Pages

Friday, May 4, 2012

Ranting on Redwoods

There is nothing like a redwood.  I frequently rant to my friends about redwoods, so I figured anyone who comes across this blog should have to endure the redwood rant as well.

When people say "redwoods," they can mean one of three things.  Most likely they are talking about coast redwoods, Sequoia sempervirens, which is the species that grows on campus.  However, the term "redwoods" may also encompass giant sequoias, Sequoiadendron giganteum.  These are currently the most massive (but not the tallest) species on earth and are coast redwoods' closest relatives.  They grow exclusively in select areas of the Sierra Nevadas in California.  Lastly, "redwoods" could refer to dawn redwoods, the only other species in the ancient Sequoioideae subfamily.  Dawn redwoods were once thought to be extinct but have been discovered surviving in a remote valley in China.

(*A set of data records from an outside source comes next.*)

Lemma generate_text_returns_consistent_counts_witness :
  length [2; 1] = 2 ∧ sum_list [2; 1] = length (Some <$> deck_runs).
Proof.
  destruct (generate_text_returns_consistent_counts Xml.fromstring
              (mock_service french) "deck" 2 "translate to French" 0 deck_fs
              french (Some <$> deck_runs) [2; 1]) as (H1 & H2 & _).
  - vm_compute. reflexivity.
  - split; [exact H1|exact H2].
Defined.

Lemma generate_text_fails_at_first_bad_slide_witness :
  generate_text Xml.fromstring (mock_service french) "deck" 2
    "translate to French" 0 torn_fs
  = Raise FileNotFoundError.
Proof.
  apply (generate_text_fails_at_first_bad_slide Xml.fromstring
           (mock_service french) "deck" 2 "translate to French" 0 torn_fs
           1 FileNotFoundError).
  - lia.
  - intros j Hj. assert (j = 0) as -> by lia.
    eexists; eexists; split; vm_compute; reflexivity.
  - left. split; vm_compute; reflexivity.
Defined.


(** ** When [edit_images] succeeds *)

Lemma sizes_kept_lookup (parts0 parts : gmap str image) (p : str) :
  sizes_kept parts0 parts -> is_Some (parts !! p) <-> is_Some (parts0 !! p).
Proof.
  intros H. specialize (H p).
  destruct (parts !! p), (parts0 !! p); simpl in H; done.
Qed.

Lemma sizes_kept_dom (parts0 parts : gmap str image) :
  sizes_kept parts0 parts -> dom parts = dom parts0.
Proof.
  intros H. apply set_eq. intros p. rewrite !elem_of_dom.
  by apply sizes_kept_lookup.
Qed.

Section ImagesRun.

Context (resample : nat * nat -> image -> str).
Context (Image_create : nat -> str -> str -> result image).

The reason I am so fascinated with coast redwoods is not just that they are the tallest tree in the world.  It's not even that they were possibly the most massive species in the world before the biggest ones were felled for logging1.

Until the late '80s and early '90s, scientists assumed that the redwoods canopy, which lay hundreds of feet above their heads and had never been accessed by humans, was pretty much bare of anything except redwood needles.  But some pioneering work and innovative exploration by some daring scientists led to the discovery that the opposite is true.  In fact, once you start learning about what the top of the redwood forest looks like, the trees seem less like individual plants and more like columns holding up a vast sky world.

Where to start?  In the top half of a giant, 300 plus-foot redwood tree (the tallest known is currently 379.1 feet), a whole forest in its own right can emerge from the tree.  Extra trunks of the main tree grow along massive limbs, while separate trees such as firs and spruces sprout from the redwood limbs as well.  Gardens of ferns, huckleberry bushes, mosses, fungi, and lichens color the canopy and give it the appearance of a hanging jungle.  These all grow from soil mats, layers of rich soil built up from years of accumulating redwood needles and other plants.  Wandering salamanders are the predators of the canopy, and birds, squirrels, and the occasional raccoon share the space.  The diverse plants also sometimes tap their roots into springs, yes, springs in the canopy in areas where wood has rotted around a vein that pulls up water from the redwood's roots.  Caves hollowed out from fire add protection for the tree's inhabitants.  The redwood canopy can grow so complex that, for example, when canopy researcher Steve Sillett brought his fellow scientist (and, later, wife) Marie Antoine into the canopy for the first time, Antoine became lost in the canopy and it was twenty minutes before Sillett found her1.

In short, redwoods support a shockingly diverse array of species.  The tragedy is that during the logging frenzy of the past couple centuries, more than 95 percent of them were cut down.  Who knows what unique species depended on some of the 95 percent that are no longer here?  Who knows how complex, structurally and biologically, the canopy became?  It will take thousands of years of re-growth the get an inkling.

In the meantime, we can watch in our own backyard what happens at the genesis of a forest of giants.








1. Preston, Richard. The Wild Trees: A Story of Passion and Daring. New York: Random House, 2007. Print.